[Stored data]

============

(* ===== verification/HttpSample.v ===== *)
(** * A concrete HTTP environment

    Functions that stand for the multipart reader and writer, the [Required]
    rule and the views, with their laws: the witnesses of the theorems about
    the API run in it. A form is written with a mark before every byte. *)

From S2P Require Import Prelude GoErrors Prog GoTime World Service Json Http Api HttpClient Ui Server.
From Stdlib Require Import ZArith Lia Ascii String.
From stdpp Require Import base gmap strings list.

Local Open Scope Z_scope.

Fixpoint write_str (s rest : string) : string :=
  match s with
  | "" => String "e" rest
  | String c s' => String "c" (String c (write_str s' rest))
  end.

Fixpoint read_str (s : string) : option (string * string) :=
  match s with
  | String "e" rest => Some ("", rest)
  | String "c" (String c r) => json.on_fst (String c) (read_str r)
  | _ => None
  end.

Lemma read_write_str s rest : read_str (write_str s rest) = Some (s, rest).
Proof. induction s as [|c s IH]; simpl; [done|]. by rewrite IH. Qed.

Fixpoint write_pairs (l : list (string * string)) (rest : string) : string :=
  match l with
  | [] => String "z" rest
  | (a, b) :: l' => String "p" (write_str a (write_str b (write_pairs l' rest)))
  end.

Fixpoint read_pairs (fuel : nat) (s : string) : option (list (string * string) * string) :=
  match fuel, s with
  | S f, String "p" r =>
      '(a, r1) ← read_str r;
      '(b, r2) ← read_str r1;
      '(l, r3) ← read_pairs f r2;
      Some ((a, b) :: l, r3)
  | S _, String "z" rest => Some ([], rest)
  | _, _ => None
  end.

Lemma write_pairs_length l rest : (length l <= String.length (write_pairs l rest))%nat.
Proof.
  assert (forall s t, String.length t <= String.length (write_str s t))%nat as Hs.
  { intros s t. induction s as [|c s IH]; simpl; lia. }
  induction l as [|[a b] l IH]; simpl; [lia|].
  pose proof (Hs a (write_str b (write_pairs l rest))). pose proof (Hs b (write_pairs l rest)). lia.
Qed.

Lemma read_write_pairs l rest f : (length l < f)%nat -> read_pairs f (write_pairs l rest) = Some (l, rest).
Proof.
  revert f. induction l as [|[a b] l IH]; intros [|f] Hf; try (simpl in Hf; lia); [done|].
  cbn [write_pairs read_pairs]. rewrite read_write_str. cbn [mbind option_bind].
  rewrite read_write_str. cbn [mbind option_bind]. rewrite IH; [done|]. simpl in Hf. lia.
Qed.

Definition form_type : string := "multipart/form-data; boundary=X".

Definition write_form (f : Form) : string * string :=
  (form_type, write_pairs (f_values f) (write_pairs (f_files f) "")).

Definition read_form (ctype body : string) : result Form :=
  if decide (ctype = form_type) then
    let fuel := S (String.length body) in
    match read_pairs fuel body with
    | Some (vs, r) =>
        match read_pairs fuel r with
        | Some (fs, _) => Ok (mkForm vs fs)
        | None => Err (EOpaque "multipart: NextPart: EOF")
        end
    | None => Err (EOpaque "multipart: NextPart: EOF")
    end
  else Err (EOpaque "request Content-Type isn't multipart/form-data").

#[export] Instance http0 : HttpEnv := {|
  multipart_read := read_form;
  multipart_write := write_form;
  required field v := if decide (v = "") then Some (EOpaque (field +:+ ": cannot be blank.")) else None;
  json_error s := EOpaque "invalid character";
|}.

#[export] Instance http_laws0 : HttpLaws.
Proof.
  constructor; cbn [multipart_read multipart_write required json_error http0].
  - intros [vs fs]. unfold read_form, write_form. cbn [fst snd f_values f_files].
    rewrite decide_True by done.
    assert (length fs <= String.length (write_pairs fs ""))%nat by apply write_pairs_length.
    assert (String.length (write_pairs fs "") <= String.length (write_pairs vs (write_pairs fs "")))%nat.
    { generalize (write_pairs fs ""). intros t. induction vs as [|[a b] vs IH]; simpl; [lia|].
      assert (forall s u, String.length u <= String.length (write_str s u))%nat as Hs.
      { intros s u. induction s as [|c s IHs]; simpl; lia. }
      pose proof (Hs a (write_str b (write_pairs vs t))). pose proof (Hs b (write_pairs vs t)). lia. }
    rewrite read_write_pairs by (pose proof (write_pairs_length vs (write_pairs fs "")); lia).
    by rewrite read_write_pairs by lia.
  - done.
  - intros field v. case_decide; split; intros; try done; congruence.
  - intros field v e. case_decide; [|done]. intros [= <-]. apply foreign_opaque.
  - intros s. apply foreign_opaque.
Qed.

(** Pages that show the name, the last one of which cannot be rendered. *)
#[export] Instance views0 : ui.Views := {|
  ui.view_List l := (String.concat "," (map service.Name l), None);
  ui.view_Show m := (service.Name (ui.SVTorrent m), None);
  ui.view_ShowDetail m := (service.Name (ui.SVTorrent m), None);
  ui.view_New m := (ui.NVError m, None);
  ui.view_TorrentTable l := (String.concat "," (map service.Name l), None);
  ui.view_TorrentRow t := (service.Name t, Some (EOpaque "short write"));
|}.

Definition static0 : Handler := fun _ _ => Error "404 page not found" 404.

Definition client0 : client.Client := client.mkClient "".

============

# [TASK BRIEF]
From the records above, transcribe exactly the run of lines that opens with the line holding "the API run" and closes with the line holding "revert f. induction", both included.

# [EXERCISE SOLUTION]
    the API run in it. A form is written with a mark before every byte. *)

From S2P Require Import Prelude GoErrors Prog GoTime World Service Json Http Api HttpClient Ui Server.
From Stdlib Require Import ZArith Lia Ascii String.
From stdpp Require Import base gmap strings list.

Local Open Scope Z_scope.

Fixpoint write_str (s rest : string) : string :=
  match s with
  | "" => String "e" rest
  | String c s' => String "c" (String c (write_str s' rest))
  end.

Fixpoint read_str (s : string) : option (string * string) :=
  match s with
  | String "e" rest => Some ("", rest)
  | String "c" (String c r) => json.on_fst (String c) (read_str r)
  | _ => None
  end.

Lemma read_write_str s rest : read_str (write_str s rest) = Some (s, rest).
Proof. induction s as [|c s IH]; simpl; [done|]. by rewrite IH. Qed.

Fixpoint write_pairs (l : list (string * string)) (rest : string) : string :=
  match l with
  | [] => String "z" rest
  | (a, b) :: l' => String "p" (write_str a (write_str b (write_pairs l' rest)))
  end.

Fixpoint read_pairs (fuel : nat) (s : string) : option (list (string * string) * string) :=
  match fuel, s with
  | S f, String "p" r =>
      '(a, r1) ← read_str r;
      '(b, r2) ← read_str r1;
      '(l, r3) ← read_pairs f r2;
      Some ((a, b) :: l, r3)
  | S _, String "z" rest => Some ([], rest)
  | _, _ => None
  end.

Lemma write_pairs_length l rest : (length l <= String.length (write_pairs l rest))%nat.
Proof.
  assert (forall s t, String.length t <= String.length (write_str s t))%nat as Hs.
  { intros s t. induction s as [|c s IH]; simpl; lia. }
  induction l as [|[a b] l IH]; simpl; [lia|].
  pose proof (Hs a (write_str b (write_pairs l rest))). pose proof (Hs b (write_pairs l rest)). lia.
Qed.

Lemma read_write_pairs l rest f : (length l < f)%nat -> read_pairs f (write_pairs l rest) = Some (l, rest).
Proof.
  revert f. induction l as [|[a b] l IH]; intros [|f] Hf; try (simpl in Hf; lia); [done|].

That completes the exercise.